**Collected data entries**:
Lemma Depth_loop_spec fuel n k d :
  ups n k object -> (n <= fuel)%nat -> 0 <= d -> d + Z.of_nat n < 2 ^ 32 ->
  Depth_loop CT fuel k d = d + Z.of_nat n.
Proof.
  intros Hn. revert fuel d. remember object as o eqn:Ho.
  induction Hn as [k|n k s a Hs Hn IH]; intros fuel d Hf Hd Hb.
  - subst k. destruct fuel; cbn [Depth_loop]; rewrite ?object_no_super; lia.
  - destruct fuel as [|fuel]; [lia|]. cbn [Depth_loop]. rewrite Hs.
    rewrite wrap_u_id by (unfold in_u; lia). rewrite (IH Ho) by lia. lia.
Qed.

Lemma Depth_spec k : IsPrimitive CT k = false ->
  exists n, Depth CT k = Z.of_nat n /\ ups n k object /\ (n <= max_chain CT)%nat.
Proof.
  intros Hp. destruct (ups_object _ k eq_refl Hp) as (n & Hn & Hle). pose proof (h_rank k).
  pose proof h_bound. exists n. split_and!; [|done|lia].
  unfold Depth. rewrite (Depth_loop_spec _ n) by (done || lia). lia.
Qed.

Lemma raise_to_spec fuel n d k : ups n k object -> (n <= fuel)%nat -> (d <= n)%nat ->
  exists a, raise_to CT fuel k (Z.of_nat n) (Z.of_nat d) = Some a /\ ancestor k a /\ ups d a object.
Proof.
  revert n k. induction fuel as [|fuel IH]; intros n k Hn Hf Hd; cbn [raise_to];
    destruct (Z.ltb_spec (Z.of_nat d) (Z.of_nat n)).
  1,3: lia || idtac.
  - inversion Hn as [|n' ? s ? Hs Hn']; subst; [lia|]. rewrite Hs.
    replace (Z.of_nat (S n') - 1) with (Z.of_nat n') by lia.
    destruct (IH n' s Hn') as (a & E & Ha & Hu); [lia..|]. exists a.
    split_and!; [done|by econstructor|done].
  - assert (n = d) as -> by lia. exists k. split_and!; [done|constructor|done].
  - assert (n = d) as -> by lia. exists k. split_and!; [done|constructor|done].
Qed.

Lemma common_parent_spec fuel n s t : ups n s object -> ups n t object -> (n <= fuel)%nat ->
  exists a, common_parent CT fuel s t = Some a /\ ancestor s a /\ ancestor t a.
Proof.
  revert n s t. induction fuel as [|fuel IH]; intros n s t Hs Ht Hf; cbn [common_parent];
    destruct (Z.eqb_spec s t) as [->|Hne];
    try (exists t; split_and!; [done|constructor|constructor]).
  - assert (n = 0%nat) as -> by lia. inversion Hs; inversion Ht; congruence.
  - inversion Hs as [|n' ? s' ? Es Hs']; subst; [inversion Ht; congruence|].
    inversion Ht as [|? ? t' ? Et Ht']; subst. rewrite Es, Et.
    destruct (IH n' s' t' Hs' Ht') as (a & E & H1 & H2); [lia|]. exists a.
    split_and!; [done|by econstructor|by econstructor].
Qed.

Lemma join_parents_spec s t : IsPrimitive CT s = false -> IsPrimitive CT t = false ->
  exists j, join_parents CT s t = Joined j /\ ancestor s j /\ ancestor t j.
Proof.
  intros Hs Ht. unfold join_parents.
  destruct (Depth_spec s Hs) as (n & -> & Hn & Ln). destruct (Depth_spec t Ht) as (d & -> & Hd & Ld).
  destruct (Z.ltb_spec (Z.of_nat d) (Z.of_nat n)); destruct (Z.ltb_spec (Z.of_nat n) (Z.of_nat d)).
  - lia.
  - destruct (raise_to_spec (max_chain CT) n d s Hn) as (a & -> & Ha & Hu); [lia..|].
    destruct (common_parent_spec (max_chain CT) d a t Hu Hd) as (j & -> & H1 & H2); [lia|].
    exists j. split_and!; [done|by eapply ancestor_trans|done].
  - destruct (raise_to_spec (max_chain CT) d n t Hd) as (a & -> & Ha & Hu); [lia..|].
    destruct (common_parent_spec (max_chain CT) n s a Hn Hu) as (j & -> & H1 & H2); [lia|].
    exists j. split_and!; [done|done|by eapply ancestor_trans].
  - assert (d = n) as -> by lia.
    destruct (common_parent_spec (max_chain CT) n s t Hn Hd) as (j & -> & H1 & H2); [lia|].
    exists j. by split_and!.
Qed.

Context (FindArrayClass : Z -> option Z).
Hypothesis FindArrayClass_component : forall k a,
  FindArrayClass k = Some a -> GetComponentType CT a = Some k.

Definition join_ok (s t : Z) (j : Join) : Prop :=
  match j with
  | Joined j => assignable j s /\ assignable j t
  | JoinNull => exists k, FindArrayClass k = None
  | JoinCrash => False
  end.

Lemma ClassJoin_rec_ok fuel s t :
  (rank s <= fuel)%nat -> IsPrimitive CT s = false -> IsPrimitive CT t = false ->
  join_ok s t (ClassJoin_rec CT FindArrayClass fuel s t).
Proof.
  revert s t. induction fuel as [|fuel IH]; intros s t Hr Hs Ht; cbn [ClassJoin_rec];
    (destruct (Z.eqb_spec s t) as [Est|_]; [subst t; by split; apply as_refl|]);
    (destruct (IsAssignableFrom CT s t) eqn:E1; [apply IsAssignableFrom_spec in E1; split; [apply as_refl|done]|]);
    (destruct (IsAssignableFrom CT t s) eqn:E2; [apply IsAssignableFrom_spec in E2; split; [done|apply as_refl]|]).
  all: assert (join_ok s t (join_parents CT s t)) as Hp
    by (destruct (join_parents_spec s t Hs Ht) as (j & -> & H1 & H2); split; by apply as_ancestor).
  all: destruct (GetComponentType CT s) as [s_ct|] eqn:Es; [|done].
  all: destruct (GetComponentType CT t) as [t_ct|] eqn:Et; [|done].
  - apply h_rank_component in Es. lia.
  - destruct (IsPrimitive CT s_ct || IsPrimitive CT t_ct) eqn:Ep.
    { destruct (h_array _ _ Es) as (-> & _). split; by apply as_object. }
    bools. pose proof (h_rank_component _ _ Es).
    specialize (IH s_ct t_ct ltac:(lia) ltac:(done) ltac:(done)).
    destruct (ClassJoin_rec CT FindArrayClass fuel s_ct t_ct) as [e| |]; [|done..].
    destruct IH as [Hj1 Hj2]. destruct (FindArrayClass e) as [a|] eqn:Ea; [|by exists e].
    apply FindArrayClass_component in Ea. split; eapply as_array; eauto.
Qed.

(** C23. The join of two reference classes, as the verifier computes it for
    registers that reach a point with different types, always exists (short of
    an array class that cannot be created) and both classes can be assigned to
    it: the walks up the superclass chains never run past [Object]. *)
Theorem class_join_upper_bound s t :
  IsPrimitive CT s = false -> IsPrimitive CT t = false ->
  match ClassJoin CT FindArrayClass s t with
  | Joined j => IsAssignableFrom CT j s = true /\ IsAssignableFrom CT j t = true
  | JoinNull => exists k, FindArrayClass k = None
  | JoinCrash => False
  end.
Proof.
  intros Hs Ht. pose proof (ClassJoin_rec_ok (max_chain CT) s t (h_rank s) Hs Ht) as H.
  unfold ClassJoin. destruct (ClassJoin_rec _ _ _ _ _); [|done..].
  by rewrite !IsAssignableFrom_spec.
Qed.
End Hierarchy.

(** ** A small class table *)

Definition sample_class (super component : option Z) (flags : Z) (prim : Primitive) (iftable : list Z)
    (descriptor : string) : Class :=
  {| super_class_ := super; component_type_ := component; access_flags_ := flags;
     primitive_type_ := prim; iftable_ := iftable; dex_descriptor_ := descriptor;
     class_loader_ := 0; status_ := 10; field_access_flags_ := [] |}.
Definition primitive_sample (p : Primitive) : Class :=
  sample_class None None (kAccPublic ||| kAccFinal ||| kAccAbstract) p [] EmptyString.
Definition array_sample (component : Z) : Class :=
  sample_class (Some 0) (Some component) (kAccPublic ||| kAccFinal ||| kAccAbstract) kPrimNot [5] EmptyString.

(** [Object], [String], [Class], [Throwable], [Exception], the interface
    [Cloneable], [Error], the primitive types from 7 on, their arrays from 15 on
    and arrays of objects, throwables, exceptions, errors and arrays of [int] from 23
    on. *)
Definition sample_classes : list Class :=
  [ sample_class None None kAccPublic kPrimNot [] "Ljava/lang/Object;";
    sample_class (Some 0) None (kAccPublic ||| kAccFinal) kPrimNot [] "Ljava/lang/String;";
    sample_class (Some 0) None (kAccPublic ||| kAccFinal) kPrimNot [] "Ljava/lang/Class;";
    sample_class (Some 0) None kAccPublic kPrimNot [] "Ljava/lang/Throwable;";
    sample_class (Some 3) None kAccPublic kPrimNot [] "Ljava/lang/Exception;";
    sample_class (Some 0) None (kAccPublic ||| kAccInterface ||| kAccAbstract) kPrimNot []
      "Ljava/lang/Cloneable;";
    sample_class (Some 3) None kAccPublic kPrimNot [] "Ljava/lang/Error;" ] ++
  map primitive_sample [kPrimBoolean; kPrimByte; kPrimChar; kPrimShort; kPrimInt; kPrimLong;
                        kPrimFloat; kPrimDouble] ++
  map array_sample [7; 8; 9; 10; 11; 12; 13; 14; 0; 3; 4; 6; 19].

Definition sample_table : ClassTable :=
  {| class_at := fun k =>
       if 0 <=? k then nth (Z.to_nat k) sample_classes (primitive_sample kPrimVoid)
       else primitive_sample kPrimVoid;
     max_chain := 3 |}.

Lemma sample_class_at (P : Z -> Prop) :
  (forall k, class_at sample_table k = primitive_sample kPrimVoid -> P k) ->
  Forall P (map Z.of_nat (seq 0 28)) -> forall k, P k.
Proof.
  intros Hd Hl k. destruct (decide (0 <= k < 28)) as [Hk|Hk].
  - apply (proj1 (Forall_forall P _) Hl). apply in_map_iff. exists (Z.to_nat k).
    split; [lia|]. apply in_seq. lia.
  - apply Hd. cbn [class_at sample_table]. destruct (Z.leb_spec 0 k); [|done].
    apply nth_overflow. change (length sample_classes) with 28%nat. lia.
Qed.

Definition sample_rank (k : Z) : nat :=
  if 0 <=? k then
    nth (Z.to_nat k)
      ([0; 1; 1; 1; 2; 1; 2] ++ repeat 0 8 ++ repeat 1 8 ++ [1; 2; 3; 3; 2])%nat 0%nat
  else 0%nat.

(** A law of the hierarchy, checked class by class. *)
Ltac sample_law :=
  intros; repeat match goal with
  | H : GetSuperClass _ _ = Some _ |- _ => vm_compute in H; first [discriminate H|injection H as <-]
  | H : GetComponentType _ _ = Some _ |- _ => vm_compute in H; first [discriminate H|injection H as <-]
  | H : ?b = true |- _ => vm_compute in H; try discriminate H; clear H
  | H : _ ∈ iftable_ _ |- _ => vm_compute in H; first [by apply not_elem_of_nil in H|
      apply list_elem_of_singleton in H as ->]
  end; vm_compute; first [done | intuition congruence | lia
    | let H := fresh in intros ? H; first [by apply not_elem_of_nil in H|exact H] ].
Ltac default_law :=
  intros k Hk;
  unfold IsObjectClass, IsInterface, IsPrimitive, GetSuperClass, GetComponentType,
    GetPrimitiveTypeOf, has_flag in *; rewrite ?Hk;
  first [ by intros i Hi%not_elem_of_nil | vm_compute; intuition congruence ].
Ltac by_sample_classes :=
  match goal with
  | |- forall k, @?P k =>
      apply (sample_class_at P); [ default_law
      | cbn [map seq]; repeat (apply Forall_cons; [ sample_law |]); apply Forall_nil ]
  end.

**YOUR INSTRUCTIONS**:
Wherever a line of the data above contains "EmptyString", copy that line.

**OUTPUT OF THE EXERCISE**:
  sample_class None None (kAccPublic ||| kAccFinal ||| kAccAbstract) p [] EmptyString.
  sample_class (Some 0) (Some component) (kAccPublic ||| kAccFinal ||| kAccAbstract) kPrimNot [5] EmptyString.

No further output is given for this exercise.